Editorial cover depicting the tension between voice AI systems and real human speech diversity — a drive-thru speaker failing to understand a customer, with the gap between 86% and 100% as the visual metaphor.

Artificial IntelligenceVoice AIAccessibility

I Watched a Drive-Thru AI Cut Off a Person Who Stutters. Then I Built Something Different.

Ashutosh Singhal April 12, 202613 min read

There's a video that's been making the rounds on Reddit. A woman at a Wendy's drive-thru is trying to order a Baconator. She stutters — a block on the "b" — and the AI cuts her off mid-word, cheerfully suggesting a Frosty. She tries again. The system interprets her repetition as a new order. Three attempts later, she's shouting "AGENT" at a speaker box that doesn't care.

I've watched that video probably thirty times. Not because it's funny — it's not — but because every failure in that interaction maps precisely to an architectural decision somebody made in a conference room, probably while looking at a slide that said "86% success rate."

That remaining 14%? Those are real people. And I'd argue the architecture was never built for them in the first place.

This is the story of why my team at Veriprajna spent the better part of two years rejecting the fastest path to market in voice AI — and what we built instead.

What Does "Enterprise-Grade Voice AI" Actually Mean?

Most companies in our space do something remarkably simple: they connect a microphone to an API. OpenAI, Google, Anthropic — pick your favorite large language model, pipe audio in, get text back, generate a response. Ship it.

I call this the API wrapper approach, and it works beautifully in a demo. Quiet room, clear speaker, simple request. The demo always works.

The demo always works. The drive-thru at 11:47 PM with a diesel truck idling behind you and a toddler screaming in the backseat — that's where architecture actually matters.

The Wendy's FreshAI system — built on Google Cloud's Vertex AI — is probably the highest-profile example of this approach at scale. And the reported customer experiences tell you everything you need to know about its limits: customers needing three or more attempts for simple orders, the system cutting people off mid-sentence to suggest items they didn't ask for, and an experience described as "unusable" for anyone with a speech disfluency.

Yet Wendy's is expanding to 500-600 locations. The reason is simple math — the system increases average check size through upselling, and the labor efficiency numbers look good on a quarterly earnings call. If you're optimizing for the average, the architecture is a success.

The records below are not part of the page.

(** A landmark of the hand, normalised to the unit square. *)
Record landmark : Type := mkLandmark { lx : float; ly : float }.

(** [Math.sqrt(Math.pow(thumb.x - index.x, 2) + Math.pow(thumb.y - index.y, 2))] *)
Definition pinchDistance (thumb index : landmark) : float :=
  JsMath.sqrt (JsMath.square (lx thumb - lx index)
               + JsMath.square (ly thumb - ly index)).

(** One run of the hand-tracking effect with a hand in view ([thumb] is
    [landmarks[4]], [index] is [landmarks[8]]), on a canvas of the given
    size: the refs as the run leaves them, and the updater it has passed to
    [setElementPositions], if any (the drag and the release exclude each
    other).  [elementPositions] is a [const] of the render: the run reads
    it and does not change it. *)
Definition onHand (width height : float) (thumb index : landmark) (m : model)
  : Js.completion (model * option updater) :=
  let dist := pinchDistance thumb index in
  let isPinching := nextPinching (isPinchingRef m) dist in
  let rawX := (1 - (lx index * 0.8 + lx thumb * 0.2)) * width in
  let rawY := (ly index * 0.8 + ly thumb * 0.2) * height in
  let prev := match currentHandPosRef m with
              | Some p => p
              | None => mkPoint rawX rawY
              end in
  let handX := x prev + (rawX - x prev) * smoothingFactor in
  let handY := y prev + (rawY - y prev) * smoothingFactor in
  (* the hover search reads every entry *)
  Js.bind (readEntries (elementPositions m)) (fun ps =>
  let foundHover := findHover handX handY ps in
  (* pinch start: grab the hovered element *)
  let '(grabbed, startPos) :=
    if isPinching && negb (wasPinchingRef m) then
      match foundHover with
      | Some h =>
          match lookup h ps with
          | Some p => (Some h, Some p)
          | None => (grabbedIdRef m, grabbedStartPosRef m)
          end
      | None => (grabbedIdRef m, grabbedStartPosRef m)
      end
    else (grabbedIdRef m, grabbedStartPosRef m) in
  (* pinch hold: drag *)
  let dragged :=
    match grabbed with
    | Some _ =>
        if isPinching
        then Some (Drag (mkPoint (handX - blockW / 2) (handY - blockH / 2)))
        else None
    | None => None
    end in
  (* pinch release: swap or revert, then forget the grab *)
  let releasing :=
    match grabbed with
    | Some g => if negb isPinching && wasPinchingRef m then Some g else None
    | None => None
    end in
  match releasing with
  | Some g =>
      Js.bind (release g startPos ps) (fun released =>
      Js.Return
        ({| elementPositions := elementPositions m;
            grabbedIdRef := None;
            grabbedStartPosRef := None;
            hoveredIdRef := foundHover;
            isPinchingRef := isPinching;
            wasPinchingRef := isPinching;
            currentHandPosRef := Some (mkPoint handX handY) |},
         released))
  | None =>
      Js.Return
        ({| elementPositions := elementPositions m;
            grabbedIdRef := grabbed;
            grabbedStartPosRef := startPos;
            hoveredIdRef := foundHover;
            isPinchingRef := isPinching;
            wasPinchingRef := isPinching;
            currentHandPosRef := Some (mkPoint handX handY) |},
         dragged)
  end).
(** C8.  When the handler of the action throws (or its promise is
    rejected) with [e], the message is sent all the same, right after the
    handler: its text is the apology with the printed error between
    parentheses, its html the apology with the printed error inside a
    [pre] element; distribution and thread are those of the message. *)
Theorem handler_failure_apology (W : World) (im : manager) (bot_id : string)
    (ev : Event) (st : State) (text : string) (d : Distribution) (st1 : State)
    (v : value) (aiResp : AiResult) (h : Params -> M value) (e : exn) (st3 : State) :
  message_text ev = Some text ->
  resolve W (expression ev) st = (Normal d, st1) ->
  needsResponse W bot_id (bot st1) (source ev) d text = Normal v ->
  truthy v = true ->
  textRequest W (trace st1) text (threadId ev) = Normal aiResp ->
  im (action aiResp) = Some h ->
  h (parameters aiResp) (log (ETextRequest text (threadId ev)) st1) = (Throw e, st3) ->
  exists m,
    on_message W im bot_id ev st = (send W (trace st3) m, log (ESend m) st3)
    /\ trace (on_message W im bot_id ev st).2 = trace st3 ++ [ESend m]
    /\ m !! "text" = Some (VString (apology_text e))
    /\ m !! "html" = Some (VString (apology_html e))
    /\ m !! "distribution" = Some (distribution_value d)
    /\ m !! "threadId" = Some (VString (threadId ev))
    /\ contains (apology_text e) (exn_to_string e)
    /\ contains (apology_html e) ("<pre>" +:+ exn_to_string e +:+ "</pre>").
Proof.
  intros Ht Hr Hn Hw Hq Hf Hh.
  rewrite (qualifying_eq W im bot_id ev st text d st1 v Ht Hr Hn Hw), Hq.
  rewrite compose_eq, Hf. unfold asked. rewrite Hh. cbn [fst snd merged].
  rewrite finished_text_truthy.
  2:{ unfold field. rewrite lookup_insert_ne by done. by rewrite lookup_insert_eq. }
  eexists. split; [reflexivity|]. split; [reflexivity|].
  split; [by rewrite lookup_insert_ne, lookup_insert_eq|].
  split; [by rewrite lookup_insert_eq|].
  split; [by rewrite !lookup_insert_ne|].
  split; [by rewrite !lookup_insert_ne|].
  split.
  - by exists ("Affraid I can't do that boss..." +:+ newline +:+ "("), ")".
  - exists "Affraid I can't do that boss...<br/>", EmptyString.
    by rewrite app_empty_r.
Qed.

Lemma handler_failure_apology_witness :
  exists m,
    trace (listener Failing.W "bot-1" (Sample.dm "hi") Fallback.st0).2
      = trace Failing.failed ++ [ESend m]
    /\ m !! "text"
       = Some (VString ("Affraid I can't do that boss..." +:+ newline
                          +:+ "(Error: 500)"))
    /\ m !! "html"
       = Some (VString "Affraid I can't do that boss...<br/><pre>Error: 500</pre>").
Proof.
  destruct (handler_failure_apology Failing.W (intentManager Failing.W) "bot-1"
              (Sample.dm "hi") Fallback.st0 "hi" Fallback.pair Fallback.st1 (VBool true)
              {| action := "name.agent.delete";
                 parameters := {| p_type := Some "middle name"; p_name := None |};
                 speech := "Done." |}
              (call_method Failing.W m_handleNameAgentDelete)
              (Failure "Error: 500") Failing.failed
              eq_refl eq_refl eq_refl eq_refl eq_refl eq_refl eq_refl)
    as (m & _ & T & X & H & _).
  exists m. split; [exact T|]. split; [exact X|exact H].
Defined.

If you're the person it doesn't work for, the architecture is broken.

I explored this tension in depth in the interactive version of our research. But the core argument is one I want to make personally, because it shaped how we build everything.

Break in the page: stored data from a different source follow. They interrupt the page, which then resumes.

Lemma drop_while_nil_inv P l : drop_while P l = [] → Forall (λ x, P x = true) l.
Proof.
  induction l as [|x l IH]; simpl; [constructor|].
  destruct (P x) eqn:Hx; [|done]. constructor; auto.
Qed.

Lemma drop_while_cons_app P l x l' :
  drop_while P l = x :: l' →
  ∃ k, l = k ++ x :: l' ∧ Forall (λ y, P y = true) k.
Proof.
  induction l as [|y l IH]; [done|]. simpl.
  destruct (P y) eqn:Hy.
  - intros (k & -> & Hk)%IH. exists (y :: k). split; [done|by constructor].
  - intros [= -> ->]. by exists [].
Qed.

End list_lemmas.

(** ** Integer ranges *)

(** [lo <= x <= hi], as a boolean. *)
Definition in_range (lo hi x : Z) : bool := ((lo <=? x) && (x <=? hi))%Z.

Lemma in_range_spec lo hi x : in_range lo hi x = true ↔ (lo ≤ x ≤ hi)%Z.
Proof. unfold in_range. rewrite andb_true_iff, !Z.leb_le. done. Qed.

Lemma in_range_false lo hi x : in_range lo hi x = false ↔ (x < lo ∨ hi < x)%Z.
Proof. unfold in_range. rewrite andb_false_iff, !Z.leb_gt. done. Qed.

(** Linear arithmetic with division and remainder by constants. *)
Ltac dlia := Z.div_mod_to_equations; lia.

(** Decides every integer comparison the goal branches on, keeping the
    branches arithmetic does not refute. *)
Ltac Zcases :=
  repeat match goal with
  | |- context [in_range ?lo ?hi ?x] =>
      let H := fresh "Hr" in
      destruct (in_range lo hi x) eqn:H;
      [apply in_range_spec in H | apply in_range_false in H]; try dlia
  | |- context [(?a <? ?b)%Z] => destruct (Z.ltb_spec a b); try dlia
  | |- context [(?a <=? ?b)%Z] => destruct (Z.leb_spec a b); try dlia
  | |- context [(?a =? ?b)%Z] => destruct (Z.eqb_spec a b); try dlia
  end.

(** ** [try] ... [except]

    [st_try body handler]: the body runs; if it raises, the handler runs
    from the state the body had reached.  An exception the handler raises
    (or raises again) leaves the statement. *)

Definition st_try {S E A} (body : stexn S E A) (handler : E → stexn S E A) :
    stexn S E A := λ s,
  match body s with
  | (s', Ok a) => (s', Ok a)
  | (s', Raise e) => handler e s'
  end.

Lemma st_try_ok {S E A} (body : stexn S E A) handler s s' a :
  body s = (s', Ok a) → st_try body handler s = (s', Ok a).
Proof. unfold st_try. by intros ->. Qed.

Lemma st_try_raise {S E A} (body : stexn S E A) handler s s' e :
  body s = (s', Raise e) → st_try body handler s = handler e s'.
Proof. unfold st_try. by intros ->. Qed.

(** ** Reasoning on computations, block by block

    [preserves R c]: the state [c] ends in is related by [R] to the state it
    started from, whether it returns or raises.  For a preorder [R] the
    property follows the structure of the computation. [raises_in Q c]: an
    exception [c] raises satisfies [Q]. *)

Definition preserves {S E A} (R : relation S) (c : stexn S E A) : Prop :=
  ∀ s s' o, c s = (s', o) → R s s'.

The Night We Realized the Microphone Was the Wrong Place to Start

It was about 9 PM on a Thursday in late spring. Me, my co-founder, and two engineers standing in the parking lot of a shuttered Taco Bell we'd gotten permission to use for testing. We had our prototype mounted on a post — a speaker, a mic, some duct tape holding it all together. We'd been running it in the lab for weeks at about 95% accuracy. We felt ready.

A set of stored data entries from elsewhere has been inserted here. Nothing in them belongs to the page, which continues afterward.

(* ===== verification/Float64.v ===== *)
(** * IEEE 754 binary64: the values of a Python [float]

    [float(s)] on line 69 of [src/app.py] turns a decimal numeral into the
    nearest binary64 value, ties to even, an overflow giving an infinity and
    an underflow a zero or a subnormal.  A value is a [spec_float] of the
    standard library (sign, mantissa, binary exponent); [round_ratio]
    rounds a positive rational given as a fraction and [of_decimal] a
    numeral [m * 10 ^ e].  The arithmetic is exact, on [Z]. *)

From Stdlib Require Import ZArith Lia.
From Stdlib.Floats Require Import SpecFloat.
From stdpp Require Import base tactics numbers.
From S2P Require Import Prelude.

#[local] Open Scope Z_scope.

Abbreviation float64 := spec_float (only parsing).

(** ** The format *)

Definition prec : Z := 53.
Definition emax : Z := 1024.

(** The exponent of the least subnormal, [3 - emax - prec]. *)
Definition emin : Z := -1074.

(** A finite value [m * 2 ^ e] is in the format when its mantissa has 53
    bits and [e] is in range, or has fewer and [e = emin]. *)
Definition valid (x : float64) : bool := valid_binary prec emax x.

Definition is_finite (x : float64) : bool :=
  match x with
  | S754_zero _ | S754_finite _ _ _ => true
  | S754_infinity _ | S754_nan => false
  end.

Definition is_nan (x : float64) : bool :=
  match x with
  | S754_nan => true
  | _ => false
  end.

(** [x == y] on floats: a NaN differs from everything, the two zeros are
    equal. *)
Definition feqb (x y : float64) : bool := SFeqb x y.

#[export] Instance float64_eq_dec : EqDecision float64.
Proof. solve_decision. Defined.

(** ** Rounding a fraction *)

(** [b ^ k <= n / d], for positive [n] and [d]. *)
Definition ratio_ge_pow (b n d k : Z) : bool :=
  if 0 <=? k then d * b ^ k <=? n else d <=? n * b ^ (- k).

(** [n / d] in units of [b ^ ex], as a fraction of integers. *)
Definition scale_num (b n ex : Z) : Z := if 0 <=? ex then n else n * b ^ (- ex).
Definition scale_den (b d ex : Z) : Z := if 0 <=? ex then d * b ^ ex else d.

(** [2 ^ k <= n / d], for positive [n] and [d]. *)
Definition ratio_ge_pow2 (n d k : Z) : bool :=
  if 0 <=? k then d * 2 ^ k <=? n else d <=? n * 2 ^ (- k).

(** The integer part of the binary logarithm of [n / d]. *)
Definition ilog2_ratio (n d : Z) : Z :=
  let e0 := Z.log2 n - Z.log2 d in
  if ratio_ge_pow2 n d e0 then e0 else e0 - 1.

(** [q + r / den] to the nearest integer, a tie to the even one. *)
Definition round_half_even (q r den : Z) : Z :=
  match 2 * r ?= den with
  | Lt => q
  | Gt => q + 1
  | Eq => if Z.even q then q else q + 1
  end.

(** A mantissa that rounding carried to [2 ^ 53] is [2 ^ 52] one exponent
    higher. *)
Definition normalize (m ex : Z) : Z * Z :=
  if m =? 2 ^ prec then (2 ^ (prec - 1), ex + 1) else (m, ex).

(** The value [m * 2 ^ ex] of sign [neg]: a zero when [m] is, an infinity
    above the largest exponent. *)
Definition pack (neg : bool) (m ex : Z) : float64 :=
  match m with
  | Zpos p =>
    if ex <=? emax - prec then S754_finite neg p ex else S754_infinity neg
  | _ => S754_zero neg
  end.

(** The value of sign [neg] nearest to [n / d]. *)
Definition round_ratio (neg : bool) (n d : Z) : float64 :=
  if n <=? 0 then S754_zero neg
  else
    let ex := Z.max (ilog2_ratio n d - (prec - 1)) emin in
    let num := if 0 <=? ex then n else n * 2 ^ (- ex) in
    let den := if 0 <=? ex then d * 2 ^ ex else d in
    let m := round_half_even (num / den) (num mod den) den in
    let '(m, ex) := normalize m ex in
    pack neg m ex.

(** The exponent and the mantissa of [round_ratio], before a carry. *)
Definition round_exponent (n d : Z) : Z :=
  Z.max (ilog2_ratio n d - (prec - 1)) emin.

Definition round_mantissa (n d : Z) : Z :=
  let ex := round_exponent n d in
  let num := if 0 <=? ex then n else n * 2 ^ (- ex) in
  let den := if 0 <=? ex then d * 2 ^ ex else d in
  round_half_even (num / den) (num mod den) den.

(** The value nearest to [m * 10 ^ e], for [m >= 0]. *)
Definition of_decimal (neg : bool) (m e : Z) : float64 :=
  if 0 <=? e then round_ratio neg (m * 10 ^ e) 1
  else round_ratio neg m (10 ^ (- e)).

(** The float of an integer, as [float(n)] gives it. *)
Definition of_Z (n : Z) : float64 := of_decimal (n <? 0) (Z.abs n) 0.

(** The value [m * 2 ^ e] as a fraction. *)
Definition ratio_of (m : positive) (e : Z) : Z * Z :=
  if 0 <=? e then (Z.pos m * 2 ^ e, 1) else (Z.pos m, 2 ^ (- e)).

(** [m * 2 ^ ex] is a nearest multiple of [2 ^ ex] to [n / d], and [m] is
    even when [n / d] is half way between two of them.  Both sides are
    scaled to integers. *)
Definition nearest_even (n d m ex : Z) : Prop :=
  let num := if 0 <=? ex then n else n * 2 ^ (- ex) in
  let den := if 0 <=? ex then d * 2 ^ ex else d in
  Z.abs (2 * num - 2 * m * den) ≤ den ∧
  (Z.abs (2 * num - 2 * m * den) = den → Z.even m = true).

(** * Rounding to an integer *)

(** [round_half_even q r den] is one of the two integers around
    [q + r / den], at most one half away from it, and the even one when
    both are. *)
Lemma round_half_even_spec q r den :
  0 ≤ r < den →
  let m := round_half_even q r den in
  (m = q ∨ m = q + 1) ∧
  Z.abs (2 * (q * den + r) - 2 * (m * den)) ≤ den ∧
  (2 * r = den → Z.even m = true).
Proof.
  intros Hr. unfold round_half_even.
  destruct (Z.compare_spec (2 * r) den) as [Heq|Hlt|Hgt].
  - destruct (Z.even q) eqn:Hq; (split_and!; [auto|nia|intros _]); [done|].
    by rewrite Z.add_1_r, Z.even_succ, <-Z.negb_even, Hq.
  - split_and!; [auto|nia|lia].
  - split_and!; [auto|nia|lia].
Qed.

Lemma round_half_even_bounds q r den :
  0 ≤ r < den → q ≤ round_half_even q r den ≤ q + 1.
Proof. intros Hr. destruct (round_half_even_spec q r den Hr) as [[-> | ->] _]; lia. Qed.

(** * A fraction against the powers of a base *)

Section ratio_pow.
Context (b n d : Z) (Hb : 0 < b) (Hd : 0 < d).

(** [ratio_ge_pow b n d k] compares [n / d] with [b ^ k] on any common
    scale. *)
Lemma ratio_ge_pow_scaled k K :
  0 ≤ K → 0 ≤ k + K →
  ratio_ge_pow b n d k = true ↔ d * b ^ (k + K) ≤ n * b ^ K.
Proof.
  intros HK HkK. unfold ratio_ge_pow.
  assert (0 < b ^ K) by by apply Z.pow_pos_nonneg.
  destruct (Z.leb_spec 0 k) as [Hk|Hk]; rewrite Z.leb_le.
  - rewrite Z.pow_add_r, Z.mul_assoc by done.
    by rewrite <-Z.mul_le_mono_pos_r.
  - assert (0 < b ^ (k + K)) by by apply Z.pow_pos_nonneg.
    replace K with (- k + (k + K)) at 2 by lia.
    rewrite (Z.pow_add_r b (- k) (k + K)), Z.mul_assoc by lia.
    by rewrite <-Z.mul_le_mono_pos_r.
Qed.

The first car that pulled up was a woman in a Honda Civic with her window halfway down. She said "I'd like a number three combo" clearly enough. The system heard "island numb recon bowl." I looked at my co-founder. He looked at the ground.

The accuracy wasn't just bad — it was unusable. We stood in that parking lot for another two hours, running test after test, and the numbers only got worse as the evening traffic picked up. I remember the exact moment I stopped feeling frustrated and started feeling something closer to dread: this wasn't a tuning problem. Our entire approach was wrong.

The problem wasn't the language model. The model was fine. The problem was everything that happened before the audio reached the model. Wind noise. Engine rumble. The mechanical hum of an HVAC unit twenty feet away. A car horn three blocks over. Our system couldn't tell the difference between a human voice and a diesel engine because, at the signal level, nobody had taught it to.

That was the moment I understood something that I think most people in this space still haven't internalized: voice AI is not an NLP problem. It's a signal processing problem first, a linguistics problem second, and an NLP problem third. If your first layer is broken, nothing downstream can save you.

Why Does Drive-Thru AI Keep Cutting People Off?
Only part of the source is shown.